An upright or semi-recumbent position is not just comfortable for some casualties it can greatly assist their recovery. Upright positions will reduce intracranial pressure, essential for head injuries, and assist breathing.
The W Position is one of the most common positions the conscious casualty will adopt and a safe bet for anyone with a reduced level of consciousness; if they're on the floor they can't fall off it. It's good for head injuries, chest pain, breathing problems and abdominal pain
The Shock Position
For years we have been told that the casualty who is in shock needs to lie down with their legs elevated because this will drain blood from the legs into the core to:
- Improve cardiac output
- Improve systemic vascular resistance
- Improved mean arterial pressure
- Improved systolic blood pressure
There is no evidence of any standard that this is of real benefit. If you think about it, you know there is no available blood in the legs because the casualty is cold and pale - they are already shunting any available blood to the core by vasoconstriction.

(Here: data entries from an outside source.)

(** * Canonical observation encoder of the Hanabi learning environment

    A shallow embedding of [hanabi_lib/canonical_encoders.cc] and of the
    properties its specification states about it.

    Conventions of the embedding.
    - A C++ [int] is a [Z].  The game dimensions the library admits are tiny,
      so no signed overflow (undefined behaviour) is reachable and none is
      modelled.
    - A [std::vector<T>] is a [list T], indexed with a [Z].  An index outside
      the vector ([operator[]], undefined behaviour, or [at], an exception)
      is the failure [OutOfRange].
    - [assert] is taken as enabled: a failed assertion is the failure
      [AssertFailed], tagged with the assertion that fired; [std::abort] is
      [Aborted].  Output to [std::cout] is not modelled.
    - A [float] is an exact rational ([Q]): rounding is not modelled, and
      equalities between computed numbers are stated with [==].  Where a
      statement depends on rounding, the module [Binary32] at the end of
      the embedding gives the belief estimators once more with a [float] as
      an IEEE 754 binary32 number. *)

From Stdlib Require Import ZArith QArith List Bool Lia.
From Stdlib Require SpecFloat.
Import ListNotations.
Open Scope Z_scope.

(** ** Failures and the error monad *)

Inductive assertion : Set :=
| SectionLength   (* offset - start_offset == XSectionLength(game) *)
| EncodingSize    (* offset == encoding.size(), len == encoding.size() *)
| HandsSize       (* hands.size() == num_players *)
| CardRange       (* card.Color() < NumColors, card.Rank() < num_ranks *)
| CardValid       (* card.IsValid(), !card.IsValid() *)
| TokenRange      (* information and life tokens within their maximum *)
| KnownCard       (* last_move->color >= 0, last_move->rank >= 0 *)
| SizeMismatch    (* ComputeCardCount: total_count vs deck and hands *)
| TotalZero       (* belief: total <= 0 *)
| OffsetInRange   (* offset - start_offset < len, offset < v1_belief.size() *)
| PerCardOffset   (* per_card_offset == colors*ranks + colors + ranks *)
| CountSize.      (* total_cards.size() == num_colors * num_ranks *)

Inductive failure : Set :=
| AssertFailed (a : assertion)
| Aborted
| OutOfRange
| DivisionByZero
| BadAlloc.

Inductive result (A : Type) : Type :=
| Ok (a : A)
| Fail (e : failure).

Arguments Ok {A} a.
Arguments Fail {A} e.

Definition bind {A B : Type} (c : result A) (k : A -> result B) : result B :=
  match c with
  | Ok a => k a
  | Fail e => Fail e
  end.

Declare Scope result_scope.
Delimit Scope result_scope with result.
Open Scope result_scope.

Notation "x <- c ;; k" := (bind c (fun x => k))
  (at level 61, c at next level, right associativity) : result_scope.
Notation "' pat <- c ;; k" := (bind c (fun x => match x with pat => k end))
  (at level 61, pat pattern, c at next level, right associativity) : result_scope.
Notation "c ;; k" := (bind c (fun _ => k))
  (at level 61, right associativity) : result_scope.

Definition assert (b : bool) (a : assertion) : result unit :=
  if b then Ok tt else Fail (AssertFailed a).

(** Range-based [for] over a vector, threading the loop state. *)
Fixpoint foldM {A S : Type} (body : S -> A -> result S) (l : list A) (s : S)
  : result S :=
  match l with
  | [] => Ok s
  | a :: l' =>
      match body s a with
      | Ok s' => foldM body l' s'
      | Fail e => Fail e
      end
  end.

(** The values [0, 1, ..., n-1] of the counter of
    [for (int i = 0; i < n; ++i)]; empty when [n <= 0]. *)
Definition range (n : Z) : list Z := map Z.of_nat (seq 0 (Z.to_nat n)).

Definition for_range {S : Type} (n : Z) (body : S -> Z -> result S) (s : S)
  : result S :=
  foldM body (range n) s.

(** ** Vectors *)

Notation "'vec'" := (list Q) (only parsing).

Fixpoint list_set {A : Type} (l : list A) (n : nat) (x : A) : list A :=
  match l, n with
  | [], _ => []
  | _ :: t, O => x :: t
  | h :: t, S n' => h :: list_set t n' x
  end.

Definition load {A : Type} (v : list A) (i : Z) : result A :=
  if 0 <=? i then
    match nth_error v (Z.to_nat i) with
    | Some x => Ok x
    | None => Fail OutOfRange
    end
  else Fail OutOfRange.

Definition store {A : Type} (v : list A) (i : Z) (x : A) : result (list A) :=
  if (0 <=? i) && (i <? Z.of_nat (length v))
  then Ok (list_set v (Z.to_nat i) x)
  else Fail OutOfRange.

(** [std::vector<T>(n, x)]: a negative [int] size converts to a huge
    [size_t] and the allocation throws. *)
Definition new_vector {A : Type} (n : Z) (x : A) : result (list A) :=
  if n <? 0 then Fail BadAlloc else Ok (repeat x (Z.to_nat n)).

Definition size {A : Type} (v : list A) : Z := Z.of_nat (length v).

(** Reading an entry in statements about a buffer. *)
Definition get (v : vec) (i : Z) : Q := nth (Z.to_nat i) v 0%Q.

Definition getz (v : list Z) (i : Z) : Z := nth (Z.to_nat i) v 0.

(** C++ integer division truncates; a zero divisor is undefined. *)
Definition int_div (a b : Z) : result Z :=
  if b =? 0 then Fail DivisionByZero else Ok (Z.quot a b).

Definition int_rem (a b : Z) : result Z :=
  if b =? 0 then Fail DivisionByZero else Ok (Z.rem a b).

(** Narrowing an [int] to [int8_t]. *)
Definition to_int8 (z : Z) : Z := (z + 128) mod 256 - 128.

(** ** Data model: the classes the encoder reads

    [HanabiGame], [HanabiCard], [HanabiHand], [HanabiMove],
    [HanabiHistoryItem] and [HanabiObservation] are declared in headers of
    the library that the encoder only consumes through accessors; each is a
    record of the accessors that [canonical_encoders.cc] calls. *)

Module HanabiCard.
Record t : Type := mk { Color : Z; Rank : Z; IsValid : bool }.
End HanabiCard.

Module CardKnowledge.
Record t : Type := mk {
  ColorPlausible : Z -> bool;
  RankPlausible : Z -> bool;
  ColorHinted : bool;
  Color : Z;
  RankHinted : bool;
  Rank : Z
}.
End CardKnowledge.

Module HanabiHand.
Record t : Type := mk {
  Cards : list HanabiCard.t;
  Knowledge : list CardKnowledge.t
}.
End HanabiHand.

Module HanabiMove.
Inductive Type_ : Set :=
| kInvalid | kPlay | kDiscard | kRevealColor | kRevealRank | kDeal.

Record t : Type := mk {
  MoveType : Type_;
  CardIndex : Z;
  TargetOffset : Z;
  Color : Z;
  Rank : Z
}.

Definition is_deal (ty : Type_) : bool :=
  match ty with kDeal => true | _ => false end.

Definition is_reveal (ty : Type_) : bool :=
  match ty with kRevealColor | kRevealRank => true | _ => false end.

Definition is_play_or_discard (ty : Type_) : bool :=
  match ty with kPlay | kDiscard => true | _ => false end.
End HanabiMove.

Module HanabiHistoryItem.
Record t : Type := mk {
  move : HanabiMove.t;
  player : Z;
  scored : bool;
  information_token : bool;
  color : Z;
  rank : Z;
  reveal_bitmask : Z
}.
End HanabiHistoryItem.

Module HanabiObservation.
Record t : Type := mk {
  Hands : list HanabiHand.t;
  DiscardPile : list HanabiCard.t;
  Fireworks : list Z;
  DeckSize : Z;
  InformationTokens : Z;
  LifeTokens : Z;
  LastMoves : list HanabiHistoryItem.t
}.
End HanabiObservation.

Module HanabiGame.
Inductive AgentObservationType : Set := kMinimal | kCardKnowledge | kSeer.

Record t : Type := mk {
  NumColors : Z;
  NumRanks : Z;
  NumPlayers : Z;
  HandSize : Z;
  MaxDeckSize : Z;
  MaxInformationTokens : Z;
  MaxLifeTokens : Z;
  NumberCardInstances : Z -> Z -> Z;
  ObservationType : AgentObservationType
}.

Definition is_minimal (ty : AgentObservationType) : bool :=
  match ty with kMinimal => true | _ => false end.
End HanabiGame.

Import HanabiGame.
Import HanabiObservation.

(** ** Layout calculator *)

(** Product of the dimensions of a shape. *)
Definition FlatLength (shape : list Z) : Z := fold_left Z.mul shape 1.

Definition GetLastNonDealMove (past_moves : list HanabiHistoryItem.t)
  : option HanabiHistoryItem.t :=
  find (fun item =>
          negb (HanabiMove.is_deal
                  (HanabiMove.MoveType (HanabiHistoryItem.move item))))
       past_moves.

Definition BitsPerCard (game : HanabiGame.t) : Z :=
  NumColors game * NumRanks game.

(** The card's one-hot index using a color-major ordering. *)
Definition CardIndex (color rank num_ranks : Z) : Z := color * num_ranks + rank.

Definition HandsSectionLength (game : HanabiGame.t) : Z :=
  NumPlayers game * HandSize game * BitsPerCard game + NumPlayers game.

Definition BoardSectionLength (game : HanabiGame.t) : Z :=
  MaxDeckSize game - NumPlayers game * HandSize game
  + NumColors game * NumRanks game
  + MaxInformationTokens game
  + MaxLifeTokens game.

Definition DiscardSectionLength (game : HanabiGame.t) : Z := MaxDeckSize game.

Definition LastActionSectionLength (game : HanabiGame.t) : Z :=
  NumPlayers game + 4 + NumPlayers game + NumColors game + NumRanks game
  + HandSize game + HandSize game + BitsPerCard game + 2.

Definition CardKnowledgeSectionLength (game : HanabiGame.t) : Z :=
  NumPlayers game * HandSize game
  * (BitsPerCard game + NumColors game + NumRanks game).

Definition Shape (game : HanabiGame.t) : list Z :=
  let l := HandsSectionLength game + BoardSectionLength game
           + DiscardSectionLength game + LastActionSectionLength game
           + (if is_minimal (ObservationType game) then 0
              else CardKnowledgeSectionLength game) in
  [l].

And if they are going into shock we can expect their level of consciousness to drop. How do unconscious casualties die? Oh, that's right, on their backs.

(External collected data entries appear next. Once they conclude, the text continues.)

(* ===== verification/_CoqProject ===== *)
-Q . S2P
Prelude.v
GoStrings.v
GoTime.v
TaskRuns.v
GoHash.v
GoFloat.v
GoPath.v
GoBase64.v
Schedule.v
Cron.v
Scheduler.v
ScheduleWrite.v
ScheduleStore.v
ScheduleList.v
SchedulePoller.v
WaitTokens.v
Auth.v
Policy.v
AccessControl.v
Identity.v
PosixIdentity.v
PosixHelper.v
SkillDocument.v
LearningStore.v
Persona.v
Reflection.v
HeldCalls.v
ApprovalGate.v
ConnectorEvents.v
PendingRequests.v
ConnectorQueue.v
MemoryLayers.v
Engagement.v
AskingThreads.v
ConversationTasks.v
GatewayBursts.v
Attachments.v
TurnLaunch.v
Delivery.v
Intake.v
GoText.v
FileEdits.v
FileTools.v
PosixShell.v
Capabilities.v
CommandPlans.v
ShellSessions.v
PosixSynchronizer.v
LedgerSearch.v
RuntimeControl.v
CliHarness.v
AcpHarness.v
ToolCatalog.v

Several awarding bodies still teach this for the treatment of hypovolemic shock as well as the treatment of anaphylactic shock. This position may be helpful for the anaphylactic casualty with low blood pressure but given 80% of cases present with skin rashes and 70% with difficulty breathing compared to the 10-45% who present with low blood pressure (5) elevating the legs could be the absolute worst thing you can do for them. For the conscious casualty, they will adopt a comfortable position, probably the W Position or Semi Recumbent (6, 7). Anyone unconscious is placed into the Safe Airway Position if airway management equipment and techniques are not available.
Don't just leave them as you found them for fear of causing injury and neither flip them into a textbook position just because you were told to once.
Prioritise the airway - even with a spinal injury - a casualty without a clear and open airway will not last long.
If the casualty is conscious allow them to adopt the most comfortable position for them; they will know what relives pain or eases breathing much better than you and they will not appreciate being forced into an uncomfortable position just because it 'looks right'.
Be pragmatic: Do the best you can based on the position they are found in and obstacles around them with as little movement as possible to avoid aggravating injuries. More often than not the Real World is not Text Book.
- Palermo P, Cattadori G, Bussotti M, Apostolo A, Contini M, Agostoni P. "Lateral decubitus position generates discomfort and worsens lung function in chronic heart failure." Chest. 2005 Sep;128(3):1511-6.
- Vance MV, Selden BS, Clark RF. "Optimal patient position for transport and initial management of toxic ingestions." Ann Emerg Med. 1992 Mar;21(3):243-6.
- Epstein JL. (2010) “What is the optimal position for a person in shock? Does elevating the legs improve outcome?” Worksheet for Evidence-Based Review of Science for Emergency Cardiac Care. http://circ.ahajournals.org/site/C2010/FA-1601A.pdf Accessed 8th November 2014
- Shunder-Tatzber S. (2010) “What is the optimal position for a person in shock? Does elevating the legs improve outcome?” Worksheet for Evidence-Based Review of Science for Emergency Cardiac Care. http://circ.ahajournals.org/site/C2010/FA-1601C.pdf Accessed 8th November 2015
- Simons FE (October 2009). "Anaphylaxis: Recent advances in assessment and treatment". J. Allergy Clin. Immunol. 124 (4): 625–36; quiz 637–8.
- Pumphrey RS. Fatal posture in anaphylactic shock. J Allergy Clin Immunol 2003;112(2):451-2.
- Soar J, Deakin CD, Nolan JP, Abbas G, Alfonzo A, Handley AJ, et al. European Resuscitation Council guidelines for resuscitation 2005. Section 7. Cardiac arrest in special circumstances. Resuscitation 2005;67 Suppl 1:S135-70.